- **Problem description**:
For each line below that includes the string "LookupRouteResponse", show the whole line.

[[ Entries shown open ]]

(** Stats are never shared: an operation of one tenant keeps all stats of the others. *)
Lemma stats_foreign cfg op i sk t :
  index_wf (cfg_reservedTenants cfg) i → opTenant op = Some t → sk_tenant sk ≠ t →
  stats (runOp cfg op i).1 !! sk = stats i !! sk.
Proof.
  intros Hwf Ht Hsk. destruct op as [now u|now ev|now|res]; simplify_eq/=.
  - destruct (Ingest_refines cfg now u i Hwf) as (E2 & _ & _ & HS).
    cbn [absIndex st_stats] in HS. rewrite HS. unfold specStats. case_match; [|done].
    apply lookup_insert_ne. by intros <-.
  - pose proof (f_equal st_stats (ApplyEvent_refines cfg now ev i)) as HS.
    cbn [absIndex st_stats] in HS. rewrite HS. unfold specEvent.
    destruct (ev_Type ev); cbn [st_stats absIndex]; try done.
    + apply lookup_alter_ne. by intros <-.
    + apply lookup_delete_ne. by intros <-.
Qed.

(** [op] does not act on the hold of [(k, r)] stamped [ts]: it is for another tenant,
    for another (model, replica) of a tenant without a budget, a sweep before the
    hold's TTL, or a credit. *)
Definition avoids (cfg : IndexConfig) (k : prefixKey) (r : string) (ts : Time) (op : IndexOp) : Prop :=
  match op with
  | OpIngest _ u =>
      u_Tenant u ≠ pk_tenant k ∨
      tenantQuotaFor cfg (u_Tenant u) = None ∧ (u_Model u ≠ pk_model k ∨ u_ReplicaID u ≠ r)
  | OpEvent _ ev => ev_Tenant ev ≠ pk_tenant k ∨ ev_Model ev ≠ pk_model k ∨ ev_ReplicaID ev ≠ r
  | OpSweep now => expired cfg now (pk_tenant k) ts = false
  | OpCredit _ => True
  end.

[[ Entries shown closed ]]
[[ Entries shown open ]]

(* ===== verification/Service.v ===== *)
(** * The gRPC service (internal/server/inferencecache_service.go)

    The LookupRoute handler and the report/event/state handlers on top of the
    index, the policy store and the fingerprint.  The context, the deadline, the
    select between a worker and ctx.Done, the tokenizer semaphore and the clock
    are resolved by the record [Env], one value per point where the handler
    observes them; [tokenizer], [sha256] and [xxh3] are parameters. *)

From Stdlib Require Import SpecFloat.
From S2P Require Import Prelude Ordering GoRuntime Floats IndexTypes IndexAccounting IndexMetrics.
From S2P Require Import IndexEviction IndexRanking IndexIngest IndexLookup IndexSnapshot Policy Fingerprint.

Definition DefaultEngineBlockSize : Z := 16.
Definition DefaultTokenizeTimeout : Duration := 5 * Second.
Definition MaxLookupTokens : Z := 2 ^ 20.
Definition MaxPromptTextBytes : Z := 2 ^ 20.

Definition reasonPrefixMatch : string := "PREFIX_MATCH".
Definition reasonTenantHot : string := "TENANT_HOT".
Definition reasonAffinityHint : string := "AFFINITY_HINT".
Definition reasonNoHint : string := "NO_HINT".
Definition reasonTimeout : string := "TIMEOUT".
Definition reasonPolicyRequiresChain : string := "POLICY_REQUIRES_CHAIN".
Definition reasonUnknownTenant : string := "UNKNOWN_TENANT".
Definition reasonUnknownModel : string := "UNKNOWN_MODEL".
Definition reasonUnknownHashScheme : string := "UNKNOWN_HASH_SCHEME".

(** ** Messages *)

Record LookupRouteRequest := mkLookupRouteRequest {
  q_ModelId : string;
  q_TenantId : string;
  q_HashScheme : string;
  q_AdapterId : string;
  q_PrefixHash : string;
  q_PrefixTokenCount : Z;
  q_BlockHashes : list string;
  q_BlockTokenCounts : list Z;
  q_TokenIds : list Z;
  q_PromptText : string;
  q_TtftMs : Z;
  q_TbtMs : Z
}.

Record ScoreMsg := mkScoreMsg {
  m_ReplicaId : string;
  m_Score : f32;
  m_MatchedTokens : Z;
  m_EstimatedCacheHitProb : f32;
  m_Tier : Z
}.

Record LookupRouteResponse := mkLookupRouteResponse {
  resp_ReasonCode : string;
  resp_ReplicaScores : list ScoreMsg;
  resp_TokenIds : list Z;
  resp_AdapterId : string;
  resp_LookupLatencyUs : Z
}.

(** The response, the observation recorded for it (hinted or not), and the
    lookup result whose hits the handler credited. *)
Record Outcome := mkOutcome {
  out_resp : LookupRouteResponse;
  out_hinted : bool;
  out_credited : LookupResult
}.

[[ Entries shown closed ]]

- **Solution for this exercise**:
Record LookupRouteResponse := mkLookupRouteResponse {
  out_resp : LookupRouteResponse;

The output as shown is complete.